Ce dilemme s'applique non seulement à Torres, mais aussi aux dix législateurs des FARC élus l'année dernière, étant donné que le parti a choisi d'envoyer d'anciens commandants rebelles au Congrès au lieu de choisir des personnes étant sur la même longueur d'onde idéologique qu'eux mais n’étant pas soumises à des enquêtes pénales.

En fin de compte, la première – et jusqu'à présent la seule – victoire politique des anciennes FARC en démocratie pourrait être gâchée si le nouveau maire de Turbaco ne décide pas de reconnaître son passé et les victimes de son groupe.

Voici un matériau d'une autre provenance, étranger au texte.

(** * FamilyHub secure vault: PIN credentials, lockout tracking and
      PIN-gated secret access

    A shallow embedding of [src/lib/secure-vault.ts].  The module is a thin
    policy layer over an Azure Key Vault [SecretClient]; every exported
    function is an [async] function that talks to the vault, reads the
    clock, draws random bytes and may throw.  The embedding threads all of
    that through an explicit [world] and a small state-and-exception monad.

    Strings are sequences of 8-bit code units (the Latin-1 range of
    JavaScript's UTF-16 strings); numbers are mathematical integers, which
    is exact for the counters and millisecond timestamps handled here. *)

From Stdlib Require Import ZArith String Ascii List Lia Bool Strings.Byte.
From stdpp Require Import base option gmap strings list pretty countable.

Set Warnings "-register-all".
Local Open Scope string_scope.
Local Open Scope Z_scope.

(** ** Module constants *)

Definition MAX_PIN_ATTEMPTS : Z := 3.
Definition LOCKOUT_DURATION_MS : Z := 15 * 60 * 1000.

(** ** Secret names *)

Module Char.

Definition between (lo hi c : ascii) : bool :=
  ((nat_of_ascii lo <=? nat_of_ascii c) && (nat_of_ascii c <=? nat_of_ascii hi))%nat.

(** One code unit of [String.prototype.toLowerCase] on the Latin-1 range:
    [A-Z] and the accented capitals U+00C0..U+00DE (except the
    multiplication sign U+00D7) move up by 32. *)
Definition toLowerCase (c : ascii) : ascii :=
  if between "A" "Z" c then ascii_of_nat (nat_of_ascii c + 32)
  else if between "192" "222" c && negb (Ascii.eqb c "215")
       then ascii_of_nat (nat_of_ascii c + 32)
  else c.

Definition is_digit (c : ascii) : bool := between "0" "9" c.

(** The character class [[a-z0-9-]]. *)
Definition is_name_char (c : ascii) : bool :=
  between "a" "z" c || is_digit c || Ascii.eqb c "-".

(** [.replace(/[^a-z0-9-]/g, '-')] on one code unit. *)
Definition sanitize (c : ascii) : ascii :=
  if is_name_char c then c else "-"%char.

End Char.

Fixpoint string_map (f : ascii -> ascii) (s : string) : string :=
  match s with
  | EmptyString => EmptyString
  | String c s' => String (f c) (string_map f s')
  end.

Definition toLowerCase (s : string) : string := string_map Char.toLowerCase s.

Definition replace_non_name_chars (s : string) : string := string_map Char.sanitize s.
Lemma load_store_int_other (off off' : nat) (z : Z) (buf : list byte) :
  (off' + 4 <= off \/ off + 4 <= off')%nat -> (off <= length buf)%nat ->
  load_int off' (store_int off z buf) = load_int off' buf.
Proof.
  intros [H|H] Hb; unfold load_int, store_int.
  - apply f_equal, read_write_bytes_before; lia.
  - apply f_equal, read_write_bytes_after; [rewrite length_encode_int|]; lia.
Qed.

#[export] Hint Rewrite length_zero_bytes length_encode_int : len.
#[export] Hint Rewrite length_read_bytes length_write_bytes length_store_int
  using (autorewrite with len; lia) : len.
#[export] Hint Resolve int_wrap_range decode_int_range Z_of_byte_range : dbms.
#[export] Hint Rewrite int_wrap_idemp decode_encode_int Z_of_byte_of_Z
  byte_of_Z_of_byte : dbms.

(** [PAGE_SIZE] is kept folded in proofs: only its value lemma unfolds it. *)
Lemma mem_read_ok (off n : Z) (buf : list byte) :
  0 <= off -> 0 <= n -> off + n <= Z.of_nat (length buf) ->
  mem_read off n buf = Done (read_bytes (Z.to_nat off) (Z.to_nat n) buf).
Proof. intros. unfold mem_read. Ztest. done. Qed.

Lemma mem_write_ok (off : Z) (src buf : list byte) :
  0 <= off -> off + Z.of_nat (length src) <= Z.of_nat (length buf) ->
  mem_write off src buf = Done (write_bytes (Z.to_nat off) src buf).
Proof. intros. unfold mem_write. Ztest. done. Qed.

Lemma mem_read_outside (off n : Z) (buf : list byte) :
  off < 0 \/ n < 0 \/ Z.of_nat (length buf) < off + n -> mem_read off n buf = Fault.
Proof.
  intros H. unfold mem_read.
  destruct (Z.leb_spec 0 off), (Z.leb_spec 0 n), (Z.leb_spec (off + n) (Z.of_nat (length buf)));
    simpl; try done; lia.
Qed.

Lemma mem_write_outside (off : Z) (src buf : list byte) :
  off < 0 \/ Z.of_nat (length buf) < off + Z.of_nat (length src) ->
  mem_write off src buf = Fault.
Proof.
  intros H. unfold mem_write.
  destruct (Z.leb_spec 0 off),
    (Z.leb_spec (off + Z.of_nat (length src)) (Z.of_nat (length buf))); simpl; try done; lia.
Qed.

Lemma PAGE_SIZE_eq : PAGE_SIZE = 4096%nat.
Proof. reflexivity. Qed.

#[global] Opaque PAGE_SIZE.

(** [by_compute] proves a decidable proposition by evaluating its decision
    procedure: the proof term is [true = true], however large the data. *)
Ltac by_compute := apply (bool_decide_unpack _); vm_compute; exact I.

(** [page_lia] is [lia] with the value of [PAGE_SIZE] exposed. *)
Ltac page_lia := rewrite ?PAGE_SIZE_eq in *; lia.
(** C6: a hit under LRU on a frame that is not the head. The frame is pinned
    and moved to the front of the list, and the pool is still a list in
    that order; but the [prev] of the new head is NULL only if the frame
    was the tail, and is the frame's old predecessor otherwise. *)
Theorem pinPage_hit_LRU (w : SM.World) (p : Pool) (q : option nat) (l1 l2 : list nat)
    (pg0 : BM_PageHandle) (pn : Z) (a : nat) :
  pool_ok w p q (l1 ++ a :: l2) -> l1 <> [] -> strategy (bm p) = RS_LRU ->
  holder (frames p) pn (l1 ++ a :: l2) = Some a ->
  exists p',
    pinPage (Some p) (Some pg0) pn w = Done (RC_OK, Some p', Some (mkPageHandle pn (Some a))) /\
    pool_ok w p' (if decide (l2 = []) then None else list.last l1) (a :: l1 ++ l2) /\
    payload <$> frames p' = payload <$> alter pinned a (frames p) /\
    bufs p' = bufs p.
Proof.
  intros Hok Hl1 Hs Hhit.
  destruct (holder_frame w p q _ pn a Hok Hhit) as (_ & f & Hf & Hpg).
  pose proof (pool_ok_numPages _ _ _ _ Hok) as Hpos.
  pose proof (pool_ok_alter _ _ _ _ pinned a keeps_links_pinned Hok) as Hok'.
  destruct (pool_ok_inv _ _ _ _ Hok') as (md & Hmd & Hn & Hlen & Hnd & Hseg & Hb & Hh).
  cbn [set_frames frames bm] in Hmd, Hn, Hlen, Hseg.
  destruct (moveToHead_spec _ md q a l1 l2 Hl1 Hnd Hseg)
    as (md' & fr' & Hrun & Hseg' & Hpay & Hfh & _).
  exists (set_frames fr' (set_mgmtData md' p)).
  rewrite (pinPage_run w p q (l1 ++ a :: l2) md) by done.
  rewrite Hhit, (pin_hit_run p md a f Hf), Hs. cbn zeta. rewrite Hrun. cbn [obind].
  rewrite Hpg. split_and!; [done| |done..].
  rewrite length_app in Hn, Hlen. cbn [length] in Hn, Hlen.
  apply (pool_ok_intro _ _ md'); cbn [set_frames set_mgmtData bm frames mgmtData numPages];
    rewrite ?(length_payload _ _ Hpay), ?Hfh; cbn [length]; rewrite ?length_app;
    [done|lia|done|lia| |done| |done].
  - apply NoDup_middle in Hnd as (? & ? & ?). apply list.NoDup_cons.
    by rewrite not_elem_of_app.
  - by apply (bufs_ok_payload (set_frames (alter pinned a (frames p)) p)).
Qed.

TEMPS DIFFICILES POUR LA COMMISSION VÉRITÉ

Les deux dernières semaines ont été difficiles pour la Commission vérité et réconciliation (CVR) de Colombie. Il y a deux semaines, l'ancien président Ernesto Samper est devenu le premier homme politique de haut rang à comparaître devant la CVR, dont la mission consiste notamment à faire la lumière sur de nombreux épisodes obscurs du conflit colombien ayant duré depuis cinquante ans. Président entre 1994 et 1998, Samper a discuté d'un certain nombre de questions concernant sa présidence, lors d'un entretien public avec le président de la Commission, le prêtre jésuite Francisco de Roux.

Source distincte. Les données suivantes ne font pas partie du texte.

(* ===== verification/Records.v ===== *)
(** * Records: schemas, records and attribute values

    The part of [record_mgr.c] that does not touch a page: [getRecordSize],
    [createSchema], [freeSchema], [createRecord], [freeRecord], [getAttr] and
    [setAttr], with their loops written as the code has them (an index, a
    running offset, one array access per iteration). Arrays are lists and an
    access outside one is a fault; so is the [assert] of a switch on an
    unknown data type, since both end the program. [malloc]'ed memory reads
    as zeros.

    The types of [tables.h] ([DataType], [Schema], [RID], [Record], [Value])
    are modelled from the specification. A [Value] keeps the eight bytes of
    its union and the buffer [v.stringV] points to: [getAttr] and [setAttr]
    copy [typeLength] bytes whatever the type is.

    Theorems: the record size is the wrapped sum of the lengths; the schema
    [createSchema] builds, in closed form; [setAttr] then [getAttr] returns
    the bytes written and leaves the other attributes alone (attributes lie
    side by side at [attr_offset]); the faults of an unknown type and of a
    string shorter than its attribute. *)

From Stdlib Require Import ZArith Lia Strings.Byte Strings.String.
From stdpp Require Import base option list numbers strings.
From S2P Require Import Prelude.
Open Scope Z_scope.
Open Scope outcome_scope.

Module REC.

(** ** Data *)

(** The attribute types; a schema read from a file stores them as [int]s,
    and an [int] that is none of them fails the [assert] of the switch. *)
Inductive DataType : Set := DT_INT | DT_STRING | DT_FLOAT | DT_BOOL.

Definition DataType_of_Z (z : Z) : option DataType :=
  if z =? 0 then Some DT_INT
  else if z =? 1 then Some DT_STRING
  else if z =? 2 then Some DT_FLOAT
  else if z =? 3 then Some DT_BOOL
  else None.

Definition Z_of_DataType (d : DataType) : Z :=
  match d with DT_INT => 0 | DT_STRING => 1 | DT_FLOAT => 2 | DT_BOOL => 3 end.

Definition sizeof_int : Z := 4.
Definition sizeof_float : Z := 4.
Definition sizeof_bool : Z := 2.

(** The union [v] of a [Value] is eight bytes. *)
Definition sizeof_v : Z := 8.

(** [attrNames], [dataTypes] and [typeLength] are arrays of [numAttr]
    entries, [keyAttrs] one of [keySize] entries; a name is a buffer of 64
    bytes. *)
Record Schema : Type := mkSchema {
  numAttr : Z;
  attrNames : list (list byte);
  dataTypes : list Z;
  typeLength : list Z;
  keyAttrs : list Z;
  keySize : Z
}.

Record RID : Type := mkRID { page : Z; slot : Z }.

Record RM_Record : Type := mkRecord { rec_id : RID; rec_data : list byte }.

(** A value: its tag, the bytes of the union [v] ([intV], [floatV] and
    [boolV] are its first bytes) and, where [v.stringV] points to a buffer,
    that buffer. *)
Record Value : Type := mkValue {
  dt : Z;
  v : list byte;
  stringV : option (list byte)
}.

Definition set_attrNames (f : list (list byte) -> list (list byte)) (s : Schema) : Schema :=
  mkSchema (numAttr s) (f (attrNames s)) (dataTypes s) (typeLength s) (keyAttrs s) (keySize s).
Definition set_dataTypes (f : list Z -> list Z) (s : Schema) : Schema :=
  mkSchema (numAttr s) (attrNames s) (f (dataTypes s)) (typeLength s) (keyAttrs s) (keySize s).
Definition set_typeLength (f : list Z -> list Z) (s : Schema) : Schema :=
  mkSchema (numAttr s) (attrNames s) (dataTypes s) (f (typeLength s)) (keyAttrs s) (keySize s).
Definition set_keyAttrs (f : list Z -> list Z) (s : Schema) : Schema :=
  mkSchema (numAttr s) (attrNames s) (dataTypes s) (typeLength s) (f (keyAttrs s)) (keySize s).

Definition intV (x : Value) : Z := decode_int (take 4 (v x)).
Definition boolV (x : Value) : Z := Z_of_byte (nth 0 (v x) x00) + 256 * Z_of_byte (nth 1 (v x) x00).

(** ** C strings *)

(** The characters of a buffer before its first NUL (the end of the buffer
    counts as one). *)
Fixpoint c_str (buf : list byte) : list byte :=
  match buf with
  | [] => []
  | b :: buf' => if decide (b = x00) then [] else b :: c_str buf'
  end.

(** [strncpy(dst, src, n)]: at most [n] characters, padded with NULs to
    [n] bytes; no NUL is written when the string has [n] characters or more. *)
Definition strncpy (n : nat) (src : list byte) : list byte :=
  take n (c_str src ++ replicate n x00).

(** ** Schemas *)

(** The loop of [getRecordSize], [n] iterations from index [i]. *)
Fixpoint getRecordSize_loop (n : nat) (schema : Schema) (i recSz : Z) : outcome Z :=
  match n with
  | O => Done recSz
  | S n' =>
      len <- of_ptr (typeLength schema !! Z.to_nat i) ;;
      getRecordSize_loop n' schema (i + 1) (int_add recSz len)
  end.

Definition getRecordSize (schema : Schema) : outcome Z :=
  getRecordSize_loop (Z.to_nat (numAttr schema)) schema 0 0.

(** The length [createSchema] stores for an attribute of type [d]. *)
Definition type_length (d : Z) (len : option Z) : outcome Z :=
  match DataType_of_Z d with
  | Some DT_STRING => of_ptr len
  | Some DT_INT => Done sizeof_int
  | Some DT_FLOAT => Done sizeof_float
  | Some DT_BOOL => Done sizeof_bool
  | None => Fault
  end.

(** The second loop of [createSchema]. *)
Fixpoint createSchema_loop (n : nat) (i : Z) (names : list (list byte))
    (types lens keys : list Z) (sch : Schema) : outcome Schema :=
  match n with
  | O => Done sch
  | S n' =>
      let k := Z.to_nat i in
      name <- of_ptr (names !! k) ;;
      d <- of_ptr (types !! k) ;;
      let sch1 := set_dataTypes <[k := d]> (set_attrNames <[k := strncpy 64 name]> sch) in
      sch2 <- (if i <? keySize sch
               then key <- of_ptr (keys !! k) ;; Done (set_keyAttrs <[k := key]> sch1)
               else Done sch1) ;;
      len <- type_length d (lens !! k) ;;
      createSchema_loop n' (i + 1) names types lens keys (set_typeLength <[k := len]> sch2)
  end.

Definition createSchema (numAttr : Z) (attrNames : list (list byte))
    (dataTypes typeLength : list Z) (keySize : Z) (keys : list Z) : outcome Schema :=
  let n := Z.to_nat numAttr in
  createSchema_loop n 0 attrNames dataTypes typeLength keys
    (mkSchema numAttr (replicate n (zero_bytes 64)) (replicate n 0) (replicate n 0)
       (replicate (Z.to_nat keySize) 0) keySize).

Definition freeSchema (schema : Schema) : RC := RC_OK.

(** ** Records and attribute values *)

Definition createRecord (schema : Schema) : outcome (RC * RM_Record) :=
  sz <- getRecordSize schema ;;
  Done (RC_OK, mkRecord (mkRID 0 0) (zero_bytes (Z.to_nat sz))).

Definition freeRecord (record : RM_Record) : RC := RC_OK.

(** The fresh value of [getAttr]. *)
Definition value0 : Value := mkValue 0 (zero_bytes 8) None.

(** The switch of [getAttr] on the attribute at [recOfst]. *)
Definition getAttr_case (dataType len recOfst : Z) (data : list byte) (value1 : Value) :
    outcome Value :=
  match DataType_of_Z dataType with
  | Some DT_STRING =>
      bs <- mem_read recOfst len data ;;
      Done (mkValue dataType (v value1) (Some (bs ++ [x00])))
  | Some _ =>
      bs <- mem_read recOfst len data ;;
      v1 <- mem_write 0 bs (v value1) ;;
      Done (mkValue dataType v1 (stringV value1))
  | None => Fault
  end.

Fixpoint getAttr_loop (n : nat) (i recOfst : Z) (data : list byte) (schema : Schema)
    (attrNum dataType : Z) (value1 : Value) : outcome Value :=
  match n with
  | O => Done value1
  | S n' =>
      len <- of_ptr (typeLength schema !! Z.to_nat i) ;;
      if i =? attrNum then getAttr_case dataType len recOfst data value1
      else getAttr_loop n' (i + 1) (recOfst + len) data schema attrNum dataType value1
  end.

Definition getAttr (record : RM_Record) (schema : Schema) (attrNum : Z) :
    outcome (RC * Value) :=
  dataType <- (if attrNum <? 0 then Fault
               else of_ptr (dataTypes schema !! Z.to_nat attrNum)) ;;
  value1 <- getAttr_loop (Z.to_nat (numAttr schema)) 0 0 (rec_data record) schema
              attrNum dataType value0 ;;
  Done (RC_OK, value1).

(** The switch of [setAttr]. *)
Definition setAttr_case (dataType len recOfst : Z) (data : list byte) (value : Value) :
    outcome (list byte) :=
  match DataType_of_Z dataType with
  | Some DT_STRING =>
      s <- of_ptr (stringV value) ;;
      bs <- mem_read 0 len s ;;
      mem_write recOfst bs data
  | Some _ =>
      bs <- mem_read 0 len (v value) ;;
      mem_write recOfst bs data
  | None => Fault
  end.

Fixpoint setAttr_loop (n : nat) (i recOfst : Z) (data : list byte) (schema : Schema)
    (attrNum dataType : Z) (value : Value) : outcome (list byte) :=
  match n with
  | O => Done data
  | S n' =>
      len <- of_ptr (typeLength schema !! Z.to_nat i) ;;
      data1 <- (if i =? attrNum then setAttr_case dataType len recOfst data value
                else Done data) ;;
      setAttr_loop n' (i + 1) (recOfst + len) data1 schema attrNum dataType value
  end.

Definition setAttr (record : RM_Record) (schema : Schema) (attrNum : Z) (value : Value) :
    outcome (RC * RM_Record) :=
  dataType <- (if attrNum <? 0 then Fault
               else of_ptr (dataTypes schema !! Z.to_nat attrNum)) ;;
  data1 <- setAttr_loop (Z.to_nat (numAttr schema)) 0 0 (rec_data record) schema
             attrNum dataType value ;;
  Done (RC_OK, mkRecord (rec_id record) data1).

(** ** Specification *)

Definition sum_Z (l : list Z) : Z := foldr Z.add 0 l.

(** The offset of attribute [k] in a record. *)
Definition attr_offset (schema : Schema) (k : nat) : Z := sum_Z (take k (typeLength schema)).

Definition record_size (schema : Schema) : Z := sum_Z (typeLength schema).

(** A schema as [createSchema] and [openTable] build them from sound
    input: arrays of [numAttr] entries, known types, lengths that are not
    negative, scalars that fit the union. *)
Definition attr_ok (d len : Z) : Prop :=
  match DataType_of_Z d with
  | Some DT_STRING => 0 <= len
  | Some _ => 0 <= len <= sizeof_v
  | None => False
  end.

Definition schema_ok (s : Schema) : Prop :=
  0 <= numAttr s /\
  length (attrNames s) = Z.to_nat (numAttr s) /\
  length (dataTypes s) = Z.to_nat (numAttr s) /\
  length (typeLength s) = Z.to_nat (numAttr s) /\
  length (keyAttrs s) = Z.to_nat (keySize s) /\
  Forall2 attr_ok (dataTypes s) (typeLength s) /\
  in_int (record_size s).

(** The length stored for an attribute of a known type. *)
Definition stored_length (d len : Z) : Z :=
  match DataType_of_Z d with
  | Some DT_STRING => len
  | Some DT_INT => sizeof_int
  | Some DT_FLOAT => sizeof_float
  | Some DT_BOOL => sizeof_bool
  | None => 0
  end.

(** The arrays of the schema [createSchema] is building, after [i]
    attributes: the first [i] entries of the final arrays [a], the rest of
    the allocated ones [a0]. *)
Definition filled {A : Type} (i : nat) (a a0 : list A) : list A := take i a ++ drop i a0.

Definition schema_keys (n : nat) (keySize : Z) (keys : list Z) : list Z :=
  let ks := Z.to_nat keySize in
  take (n `min` ks) keys ++ replicate (ks - n `min` ks) 0.

Definition schema_at (i : nat) (names : list (list byte)) (types lens : list Z)
    (keySize : Z) (keys : list Z) : Schema :=
  let n := length types in
  mkSchema (Z.of_nat n)
    (filled i (strncpy 64 <$> names) (replicate n (zero_bytes 64)))
    (filled i types (replicate n 0))
    (filled i (zip_with stored_length types lens) (replicate n 0))
    (filled (i `min` Z.to_nat keySize) (schema_keys n keySize keys)
       (replicate (Z.to_nat keySize) 0))
    keySize.

(** The schema [createSchema] returns. *)
Definition schema_of (names : list (list byte)) (types lens : list Z)
    (keySize : Z) (keys : list Z) : Schema :=
  mkSchema (Z.of_nat (length types)) (strncpy 64 <$> names) types
    (zip_with stored_length types lens) (schema_keys (length types) keySize keys) keySize.

Definition known_type (d : Z) : Prop := is_Some (DataType_of_Z d).

(** The bytes a value of type [d] carries: the string, or the leading
    bytes of the union. *)
Definition value_bytes (d len : Z) (x : Value) : option (list byte) :=
  match DataType_of_Z d with
  | Some DT_STRING => take (Z.to_nat len) <$> stringV x
  | Some _ => Some (take (Z.to_nat len) (v x))
  | None => None
  end.

(** The value [getAttr] builds from the attribute's bytes [bs]. *)
Definition value_read (d : Z) (bs : list byte) (value1 : Value) : Value :=
  match DataType_of_Z d with
  | Some DT_STRING => mkValue d (v value1) (Some (bs ++ [x00]))
  | _ => mkValue d (write_bytes 0 bs (v value1)) (stringV value1)
  end.

(** A value that [setAttr] can store in an attribute of type [d]. *)
Definition value_ok (d len : Z) (x : Value) : Prop :=
  length (v x) = Z.to_nat sizeof_v /\
  match DataType_of_Z d with
  | Some DT_STRING =>
      match stringV x with Some s => len <= Z.of_nat (length s) | None => False end
  | _ => True
  end.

Samper a essayé de se montrer coopératif, invitant d'autres anciens présidents à témoigner devant la CVR et soulignant que la vérité est une contribution nécessaire aux victimes et à la réconciliation nationale. Mais il s'est manifestement abstenu de discuter des aspects les plus controversés de son gouvernement, y compris les liens judiciaires prouvés entre le fameux cartel de la drogue de Cali et ses comptes de campagne en 1994. Il a également omis toute réflexion sur ce qui avait conduit à une forte augmentation du nombre de victimes en Colombie, qui a plus que triplé au cours de sa présidence pour atteindre plus de 300 000 par an.

Bien que la Commission vérité et réconciliation colombienne ne soit sur le point d'achever que la première année de son mandat de trois ans, elle pourrait refléter une tendance observée dans d'autres pays : les soldats et anciens combattants semblent souvent plus disposés à admettre leur responsabilité que les responsables politiques civils.

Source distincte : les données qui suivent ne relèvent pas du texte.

Lemma slots_per_page_ok (s : Schema) :
  table_schema s -> slots_per_page (int_add (record_size s) 1) = Done (slots s).
Proof.
  intros Hs. destruct (table_schema_size s Hs) as (H0 & H1 & _).
  destruct (slots_bounds s Hs) as [Hn Hm].
  unfold slots_per_page. rewrite int_add_small by (unfold in_int, INT_MIN, INT_MAX; lia).
  Ztest. f_equal. unfold size_t_wrap. rewrite Z.mod_small by lia.
  apply int_wrap_small. unfold in_int, INT_MIN, INT_MAX. fold (slots s). nia.
Qed.

(** A slot of the page lies inside it, behind the links. *)
Lemma slot_start_bounds (s : Schema) (k : Z) :
  table_schema s -> 0 <= k < slots s ->
  8 <= slot_start s k /\ 0 <= record_size s /\
  slot_start s k + record_size s + 1 <= 4095.
Proof.
  intros Hs Hk. destruct (table_schema_size s Hs) as (H0 & H1 & _).
  destruct (slots_bounds s Hs) as [Hn Hm]. unfold slot_start, OFFSET_data. nia.
Qed.

Lemma slot_addr_ok (s : Schema) (k : Z) :
  table_schema s -> 0 <= k < slots s -> slot_addr k (record_size s) = slot_start s k.
Proof.
  intros Hs Hk. destruct (table_schema_size s Hs) as (H0 & H1 & _).
  destruct (slots_bounds s Hs) as [Hn Hm]. unfold slot_addr, slot_start, int_mul.
  rewrite int_add_small by (unfold in_int, INT_MIN, INT_MAX; lia).
  rewrite int_wrap_small; [done|]. unfold in_int, INT_MIN, INT_MAX. nia.
Qed.

(** Two slots do not overlap. *)
Lemma slot_start_mono (s : Schema) (j k : Z) :
  table_schema s -> 0 <= j -> j < k ->
  slot_start s j + record_size s + 1 <= slot_start s k.
Proof.
  intros (H0 & _)%table_schema_size Hj Hjk. unfold slot_start. nia.
Qed.
(* ===== verification/Errors.v ===== *)
(** The error type of the SCTP crate ([sctp/error.rs]) and the chunk type
    numbers ([sctp/chunk/chunk_type.rs]). *)
From S2P Require Import Prelude.

Inductive Error : Type :=
  | ErrChunkHeaderTooSmall
  | ErrChunkHeaderNotEnoughSpace
  | ErrChunkHeaderPaddingNonZero
  | ErrChunkHeaderInvalidLength
  | ErrChunkTypeNotAbort
  | ErrChunkTypeNotCookieAck
  | ErrChunkTypeNotCookieEcho
  | ErrChunkTypeNotCtError
  | ErrChunkTooShort
  | ErrChunkTypeNotForwardTsn
  | ErrChunkTypeNotHeartbeat
  | ErrChunkTypeNotHeartbeatAck
  | ErrHeartbeatNotLongEnoughInfo
  | ErrHeartbeatParam
  | ErrHeartbeatAckParams
  | ErrHeartbeatAckNotHeartbeatInfo
  | ErrErrorCauseTooSmall
  | ErrParamTypeUnhandled
  | ErrParamTypeUnexpected
  | ErrParamHeaderTooShort
  | ErrSsnResetRequestParamTooShort
  | ErrReconfigRespParamTooShort
  | ErrInvalidAlgorithmType
  | ErrChunkTypeNotTypeInit
  | ErrChunkValueNotLongEnough
  | ErrChunkTypeInitFlagZero
  | ErrChunkTypeInitInitateTagZero
  | ErrInitInboundStreamRequestZero
  | ErrInitOutboundStreamRequestZero
  | ErrInitAdvertisedReceiver1500
  | ErrChunkPayloadSmall
  | ErrChunkTypeNotPayloadData
  | ErrChunkTypeNotReconfig
  | ErrChunkReconfigInvalidParamA
  | ErrChunkTypeNotSack
  | ErrSackSizeNotLargeEnoughInfo
  | ErrInvalidChunkSize
  | ErrChunkTypeNotShutdown
  | ErrChunkTypeNotShutdownAck
  | ErrChunkTypeNotShutdownComplete
  | ErrPacketRawTooSmall
  | ErrParseSctpChunkNotEnoughData
  | ErrUnmarshalUnknownChunkType
  | ErrChecksumMismatch
  | ErrTryAgain
  | ErrChunk
  | ErrAssociationHandshakeClosed
  | ErrInitNotStoredToSend
  | ErrCookieEchoNotStoredToSend
  | ErrSctpPacketSourcePortZero
  | ErrSctpPacketDestinationPortZero
  | ErrInitChunkBundled
  | ErrInitChunkVerifyTagNotZero
  | ErrHandleInitState
  | ErrInitAckNoCookie
  | ErrStreamAlreadyExist
  | ErrStreamCreateFailed
  | ErrInflightQueueTsnPop
  | ErrTsnRequestNotExist
  | ErrResetPacketInStateNotExist
  | ErrParamterType
  | ErrPayloadDataStateNotExist
  | ErrChunkTypeUnhandled
  | ErrHandshakeInitAck
  | ErrHandshakeCookieEcho
  | ErrOutboundPacketTooLarge
  | ErrStreamClosed
  | ErrShortBuffer
  | ErrEof
  | ErrInvalidSystemTime.

#[export] Instance Error_eq_dec : EqDecision Error.
Proof. solve_decision. Defined.

(** [struct ChunkType(u8)] *)
Abbreviation ChunkType := Z.

Definition CT_PAYLOAD_DATA : ChunkType := 0.
Definition CT_INIT : ChunkType := 1.
Definition CT_INIT_ACK : ChunkType := 2.
Definition CT_SACK : ChunkType := 3.
Definition CT_HEARTBEAT : ChunkType := 4.
Definition CT_HEARTBEAT_ACK : ChunkType := 5.
Definition CT_ABORT : ChunkType := 6.
Definition CT_SHUTDOWN : ChunkType := 7.
Definition CT_SHUTDOWN_ACK : ChunkType := 8.
Definition CT_ERROR : ChunkType := 9.
Definition CT_COOKIE_ECHO : ChunkType := 10.
Definition CT_COOKIE_ACK : ChunkType := 11.
Definition CT_CWR : ChunkType := 13.
Definition CT_SHUTDOWN_COMPLETE : ChunkType := 14.
Definition CT_RECONFIG : ChunkType := 130.
Definition CT_FORWARD_TSN : ChunkType := 192.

Une semaine plus tard, une tragédie a frappé la CVR. Alfredo Molano, l'un des onze commissaires et journaliste chevronné, dont les livres exposent la violence qui sévit dans les régions les plus reculées de Colombie, est mort d’un cancer. Les dix autres commissaires doivent désigner son successeur au cours des prochains mois. Dans un contexte où la CVR fait l'objet de disputes politiques, cela pourrait être une occasion pour la Commission de choisir un nouveau membre pouvant peut-être apaiser les craintes des hommes d'affaires, des politiciens de droite et des militaires, tous trois sceptiques à l'égard de son travail et d’un présumé parti pris universitaire et de gauche.